On this occasion I was given a subpoena to appear in the Sydney Supreme Court. I had a brief discussion with the barrister who gave me some gratuitous advice. He urged me not to fold under pressure, thanks a lot for that advice, I’ve been a witness before. This was a very large courtroom with a very long witness table that comfortably accommodated the three of us. Two of us had seen the claimant for his solicitor and the other had seen the claimant on two occasions for the defendant. The judge started off by asking each of us to give our opinion about the diagnosis and the reasons for that opinion. I was surprised that the psychiatrist who appeared on behalf of the defendant made it clear at the start that all forensic psychiatrist were basically guns for hire and I thought his evidence went downhill from there. All of us know each other so at the morning tea break we shared a cup of coffee and later shared lunch. Matters heated up in the afternoon when all of us were cross-examined, not least by the judge. All of us had made mistakes in our reports that were brought out during the course of the day. One of us took his mistakes on the chin and did not attempt to dissemble or argue. I thought that went well. The other did the reverse and got deeper and deeper into doodoo. He was also challenged because he had seen this man on two occasions with a 13 year interval and said he was unchanged but despite that had changed his diagnosis. He found it very difficult to deal with the challenge that evoked. I was pleased that we were able to remain friendly and there were no personalities bought into our confrontations with each other. I was left feeling satisfied that all of us had had an adequate opportunity to express our thoughts and opinions and to deal with challenges that arose face-to-face rather than in the usual vacuum one experiences as a solitary witness.
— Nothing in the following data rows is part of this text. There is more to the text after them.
Lemma known_height_is_settled_witness :
  exists b1 b2,
    bc_AddBlock no_hash id BeaconShardID 1 "1" 1000 demo_limits no_engine no_unbondings demo_clock 0 0 (Some genesis) facade = (Ok tt, b1) /\
    bc_AddBlockFromSync no_hash id BeaconShardID 1 "1" 1000 demo_limits no_engine no_unbondings demo_clock 0 0
      (Some (demo_block 0 "" "other" "" [])) facade = (Err (ForkAtHeight 0 "g" "other"), b2).
Proof.
  destruct started_chain as (Hhl & g & Hr & Hg & _).
  assert (Hsettled : forall hash, _) by (intros hash; exact (known_height_is_settled no_hash id BeaconShardID 1 "1" 1000 demo_limits no_engine no_unbondings
    demo_clock 0 0 facade [g] 0 g (demo_block 0 "" hash (if bool_decide (hash = "g") then "r0" else "") []) _ eq_refl Hhl Hr eq_refl eq_refl eq_refl)).
  destruct (Hsettled "g" _ (or_introl eq_refl)) as (b1 & H1 & _). destruct (Hsettled "other" _ (or_intror eq_refl)) as (b2 & H2 & _).
  rewrite Hg in H1, H2. exists b1, b2. exact (conj H1 H2).
Defined.

Lemma health_check_never_true_witness :
  fst (IsHealthy no_hash 1000 "0" facade) = Hang /\
  mutex_call true W (ws_mutex (nd_ws (bc_node (snd (IsHealthy no_hash 1000 "0" facade)))) ChainMu) = None.
Proof.
  assert (Hhang : is_ok (fst (IsHealthy no_hash 1000 "0" facade)) = false) by (vm_compute; reflexivity).
  pose proof (health_check_never_true no_hash 1000 "0" facade eq_refl ltac:(by intros [])) as Hd.
  destruct (IsHealthy no_hash 1000 "0" facade) as [r b']. destruct Hd as [[-> _]|[-> Hx]]; [discriminate Hhang|]. exact (conj eq_refl (Hx ChainMu)).
Defined.
End Demo.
The experience confirms to me that to be a good witness one has to have a number of qualities including a comprehensive, well argued report and opinion, a readiness to deal with whatever facts are presented, or assumptions. A willingness to actively defend your opinion without being an advocate for the claimant or the defendant and a professional attitude towards the inevitable disputes that occur. As always there were things for me to learn.

 

Changes in SA motor accident scheme/news from the ISCRR (what is that?)

June 27, 2013

The South Australian government has changed the motor accidents scheme that was compulsory third party and is now more a no fault scheme. As part of the changes there will be payment of impairment benefits. It has been decided to use the GEPIC rather than the PIRS! Concern was expressed that the PIRS was simplistic, not focused on symptoms of impaired mental health and was inequitable. A training program will be developed. I have provided a link to  the ISCRR, I have mentioned this organisation in a previous post. This organisation is a combined initiative of the Victorian TAC and WorkSafe and is funded to do research and accident and work issues. In this issue there is an article about workplace prevention of mental health problems. It is worth a read.